[Saved entries]

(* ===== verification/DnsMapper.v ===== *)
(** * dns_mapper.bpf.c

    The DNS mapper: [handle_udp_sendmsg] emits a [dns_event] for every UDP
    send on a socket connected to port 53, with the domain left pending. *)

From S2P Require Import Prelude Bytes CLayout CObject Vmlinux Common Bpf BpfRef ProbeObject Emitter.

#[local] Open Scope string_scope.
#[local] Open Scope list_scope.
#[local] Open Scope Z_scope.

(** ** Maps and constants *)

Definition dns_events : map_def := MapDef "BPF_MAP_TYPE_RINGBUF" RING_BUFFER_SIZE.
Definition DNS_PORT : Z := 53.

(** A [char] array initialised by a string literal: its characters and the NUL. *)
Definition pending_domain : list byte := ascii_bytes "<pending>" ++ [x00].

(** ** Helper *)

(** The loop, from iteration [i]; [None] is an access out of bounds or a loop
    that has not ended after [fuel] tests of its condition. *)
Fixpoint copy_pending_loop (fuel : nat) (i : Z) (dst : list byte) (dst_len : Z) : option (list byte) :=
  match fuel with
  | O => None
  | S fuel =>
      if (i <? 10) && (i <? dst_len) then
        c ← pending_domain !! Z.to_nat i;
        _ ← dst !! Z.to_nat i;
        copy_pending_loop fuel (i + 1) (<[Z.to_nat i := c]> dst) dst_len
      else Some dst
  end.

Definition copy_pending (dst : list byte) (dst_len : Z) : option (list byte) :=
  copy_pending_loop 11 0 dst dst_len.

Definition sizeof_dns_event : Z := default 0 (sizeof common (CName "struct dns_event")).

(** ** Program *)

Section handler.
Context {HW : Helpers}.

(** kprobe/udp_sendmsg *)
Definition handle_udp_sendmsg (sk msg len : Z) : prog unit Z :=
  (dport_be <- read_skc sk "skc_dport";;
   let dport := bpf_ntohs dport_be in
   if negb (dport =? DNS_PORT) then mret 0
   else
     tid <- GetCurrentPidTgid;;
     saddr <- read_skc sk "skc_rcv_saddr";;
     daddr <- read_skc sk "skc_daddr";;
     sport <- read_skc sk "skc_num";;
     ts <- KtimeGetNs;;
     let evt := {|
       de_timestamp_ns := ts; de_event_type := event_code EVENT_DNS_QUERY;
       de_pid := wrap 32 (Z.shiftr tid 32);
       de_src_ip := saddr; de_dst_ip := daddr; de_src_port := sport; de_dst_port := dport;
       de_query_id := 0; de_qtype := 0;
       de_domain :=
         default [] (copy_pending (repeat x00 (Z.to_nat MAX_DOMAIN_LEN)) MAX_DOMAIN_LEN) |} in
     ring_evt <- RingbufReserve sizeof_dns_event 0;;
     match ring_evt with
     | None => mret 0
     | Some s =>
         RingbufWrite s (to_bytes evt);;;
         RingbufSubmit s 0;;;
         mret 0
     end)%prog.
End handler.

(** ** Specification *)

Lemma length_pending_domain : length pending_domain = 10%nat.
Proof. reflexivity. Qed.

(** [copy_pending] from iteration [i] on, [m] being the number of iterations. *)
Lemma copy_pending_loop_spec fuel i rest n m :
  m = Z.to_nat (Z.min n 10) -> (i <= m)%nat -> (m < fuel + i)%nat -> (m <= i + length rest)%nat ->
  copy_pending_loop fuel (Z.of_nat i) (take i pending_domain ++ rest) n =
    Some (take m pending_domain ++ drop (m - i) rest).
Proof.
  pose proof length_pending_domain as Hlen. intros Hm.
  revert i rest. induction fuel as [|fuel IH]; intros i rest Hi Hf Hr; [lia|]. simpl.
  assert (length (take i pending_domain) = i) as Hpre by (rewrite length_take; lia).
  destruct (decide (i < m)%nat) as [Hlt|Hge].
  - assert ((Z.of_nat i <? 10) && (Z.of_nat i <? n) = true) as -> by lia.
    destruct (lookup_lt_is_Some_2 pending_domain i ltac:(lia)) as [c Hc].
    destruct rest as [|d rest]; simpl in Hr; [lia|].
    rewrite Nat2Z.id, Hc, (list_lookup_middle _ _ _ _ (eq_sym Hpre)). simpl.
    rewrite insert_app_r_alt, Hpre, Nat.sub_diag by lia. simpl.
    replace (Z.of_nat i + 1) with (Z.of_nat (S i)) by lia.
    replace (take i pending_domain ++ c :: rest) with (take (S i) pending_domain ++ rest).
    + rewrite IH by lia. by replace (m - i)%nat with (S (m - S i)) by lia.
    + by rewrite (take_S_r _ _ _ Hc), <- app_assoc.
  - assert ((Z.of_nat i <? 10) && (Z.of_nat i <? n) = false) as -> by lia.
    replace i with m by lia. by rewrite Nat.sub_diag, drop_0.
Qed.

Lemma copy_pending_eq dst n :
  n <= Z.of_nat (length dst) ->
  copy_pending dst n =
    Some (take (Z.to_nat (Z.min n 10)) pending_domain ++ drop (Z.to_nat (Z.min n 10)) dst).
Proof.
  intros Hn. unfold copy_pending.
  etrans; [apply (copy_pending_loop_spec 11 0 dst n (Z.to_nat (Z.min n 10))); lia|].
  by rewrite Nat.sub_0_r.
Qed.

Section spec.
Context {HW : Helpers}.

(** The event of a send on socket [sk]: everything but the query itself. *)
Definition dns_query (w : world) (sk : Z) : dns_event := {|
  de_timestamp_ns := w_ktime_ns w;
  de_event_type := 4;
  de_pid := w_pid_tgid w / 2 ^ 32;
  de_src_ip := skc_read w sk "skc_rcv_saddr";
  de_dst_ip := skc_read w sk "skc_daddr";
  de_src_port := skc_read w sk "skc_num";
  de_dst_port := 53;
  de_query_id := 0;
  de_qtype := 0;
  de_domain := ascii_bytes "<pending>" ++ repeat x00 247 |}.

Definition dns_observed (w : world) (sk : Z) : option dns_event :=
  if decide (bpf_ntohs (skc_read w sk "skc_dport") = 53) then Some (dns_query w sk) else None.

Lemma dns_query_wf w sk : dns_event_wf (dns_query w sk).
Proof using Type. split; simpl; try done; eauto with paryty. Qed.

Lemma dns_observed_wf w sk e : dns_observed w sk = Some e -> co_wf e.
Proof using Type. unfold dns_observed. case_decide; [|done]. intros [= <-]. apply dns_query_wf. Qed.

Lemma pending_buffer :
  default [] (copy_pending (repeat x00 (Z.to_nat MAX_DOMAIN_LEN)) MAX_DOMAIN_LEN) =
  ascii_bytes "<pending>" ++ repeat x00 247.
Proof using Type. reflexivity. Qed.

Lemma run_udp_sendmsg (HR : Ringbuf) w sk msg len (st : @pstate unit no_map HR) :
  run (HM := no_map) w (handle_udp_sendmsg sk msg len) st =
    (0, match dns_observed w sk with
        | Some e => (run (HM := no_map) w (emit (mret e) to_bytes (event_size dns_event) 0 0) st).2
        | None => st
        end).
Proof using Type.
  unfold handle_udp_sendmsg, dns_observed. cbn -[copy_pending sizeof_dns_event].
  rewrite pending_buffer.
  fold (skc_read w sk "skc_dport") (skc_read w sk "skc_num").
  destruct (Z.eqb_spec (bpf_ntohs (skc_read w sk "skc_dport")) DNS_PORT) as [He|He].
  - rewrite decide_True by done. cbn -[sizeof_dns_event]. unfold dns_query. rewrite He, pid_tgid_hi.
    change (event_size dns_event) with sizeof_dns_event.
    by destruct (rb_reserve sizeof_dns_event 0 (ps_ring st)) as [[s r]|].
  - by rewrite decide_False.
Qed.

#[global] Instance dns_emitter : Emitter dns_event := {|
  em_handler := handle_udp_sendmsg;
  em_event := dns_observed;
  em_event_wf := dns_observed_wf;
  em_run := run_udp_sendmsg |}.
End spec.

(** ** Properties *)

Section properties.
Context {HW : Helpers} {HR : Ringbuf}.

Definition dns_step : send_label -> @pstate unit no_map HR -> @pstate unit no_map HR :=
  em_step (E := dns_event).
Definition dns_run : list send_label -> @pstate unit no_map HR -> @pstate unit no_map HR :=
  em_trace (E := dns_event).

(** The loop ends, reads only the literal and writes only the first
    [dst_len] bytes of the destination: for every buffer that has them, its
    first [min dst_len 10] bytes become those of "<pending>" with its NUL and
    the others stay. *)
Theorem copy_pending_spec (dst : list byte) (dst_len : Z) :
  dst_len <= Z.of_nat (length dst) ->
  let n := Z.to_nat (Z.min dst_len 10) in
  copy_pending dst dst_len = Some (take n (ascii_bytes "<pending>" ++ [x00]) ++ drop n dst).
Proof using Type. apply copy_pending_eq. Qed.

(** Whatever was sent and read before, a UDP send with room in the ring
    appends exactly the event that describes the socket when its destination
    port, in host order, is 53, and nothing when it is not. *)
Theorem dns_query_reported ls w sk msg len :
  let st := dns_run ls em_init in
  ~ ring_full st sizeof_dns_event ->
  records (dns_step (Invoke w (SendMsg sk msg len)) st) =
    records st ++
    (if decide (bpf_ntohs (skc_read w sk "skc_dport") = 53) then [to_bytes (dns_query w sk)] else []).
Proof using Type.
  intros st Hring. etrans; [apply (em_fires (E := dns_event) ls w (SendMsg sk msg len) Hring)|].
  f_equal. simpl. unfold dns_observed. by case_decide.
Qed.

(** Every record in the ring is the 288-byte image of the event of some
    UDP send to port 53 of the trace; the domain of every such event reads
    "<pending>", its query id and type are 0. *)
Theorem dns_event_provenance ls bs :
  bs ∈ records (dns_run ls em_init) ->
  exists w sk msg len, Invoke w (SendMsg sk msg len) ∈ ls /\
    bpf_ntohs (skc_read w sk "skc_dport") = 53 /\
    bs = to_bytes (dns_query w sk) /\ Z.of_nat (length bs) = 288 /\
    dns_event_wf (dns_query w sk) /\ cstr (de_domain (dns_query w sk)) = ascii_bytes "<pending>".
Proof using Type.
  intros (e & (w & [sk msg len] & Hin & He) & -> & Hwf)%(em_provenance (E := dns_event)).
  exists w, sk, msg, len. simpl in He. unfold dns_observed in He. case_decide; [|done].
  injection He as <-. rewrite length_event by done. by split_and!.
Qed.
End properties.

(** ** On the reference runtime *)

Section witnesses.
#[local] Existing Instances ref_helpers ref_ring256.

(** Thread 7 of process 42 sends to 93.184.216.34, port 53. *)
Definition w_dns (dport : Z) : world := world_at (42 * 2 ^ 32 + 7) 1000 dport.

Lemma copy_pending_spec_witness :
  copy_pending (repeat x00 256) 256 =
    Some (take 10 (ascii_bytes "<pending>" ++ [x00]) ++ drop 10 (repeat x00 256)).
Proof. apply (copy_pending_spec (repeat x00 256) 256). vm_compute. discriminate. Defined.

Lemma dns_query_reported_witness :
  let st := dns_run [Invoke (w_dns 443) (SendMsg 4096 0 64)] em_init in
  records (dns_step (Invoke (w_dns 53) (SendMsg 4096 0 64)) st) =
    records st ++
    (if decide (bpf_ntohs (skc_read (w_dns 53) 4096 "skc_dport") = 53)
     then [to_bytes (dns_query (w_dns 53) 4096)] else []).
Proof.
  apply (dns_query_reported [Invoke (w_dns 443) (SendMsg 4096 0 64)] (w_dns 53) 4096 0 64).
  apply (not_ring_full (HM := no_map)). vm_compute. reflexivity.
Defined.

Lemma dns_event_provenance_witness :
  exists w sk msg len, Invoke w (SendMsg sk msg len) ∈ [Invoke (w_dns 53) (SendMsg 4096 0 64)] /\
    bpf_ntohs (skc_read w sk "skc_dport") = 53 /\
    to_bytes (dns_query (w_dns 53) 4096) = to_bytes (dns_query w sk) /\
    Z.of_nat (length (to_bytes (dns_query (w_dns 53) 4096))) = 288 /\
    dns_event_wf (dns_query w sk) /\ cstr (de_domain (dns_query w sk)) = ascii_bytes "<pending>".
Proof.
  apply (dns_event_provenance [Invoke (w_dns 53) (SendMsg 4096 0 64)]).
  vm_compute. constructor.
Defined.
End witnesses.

__Problem requirements__:
Every line of the records above where the string "exists" is found should be copied.

__Task result__:
  exists w sk msg len, Invoke w (SendMsg sk msg len) ∈ ls /\
  exists w, sk, msg, len. simpl in He. unfold dns_observed in He. case_decide; [|done].
  exists w sk msg len, Invoke w (SendMsg sk msg len) ∈ [Invoke (w_dns 53) (SendMsg 4096 0 64)] /\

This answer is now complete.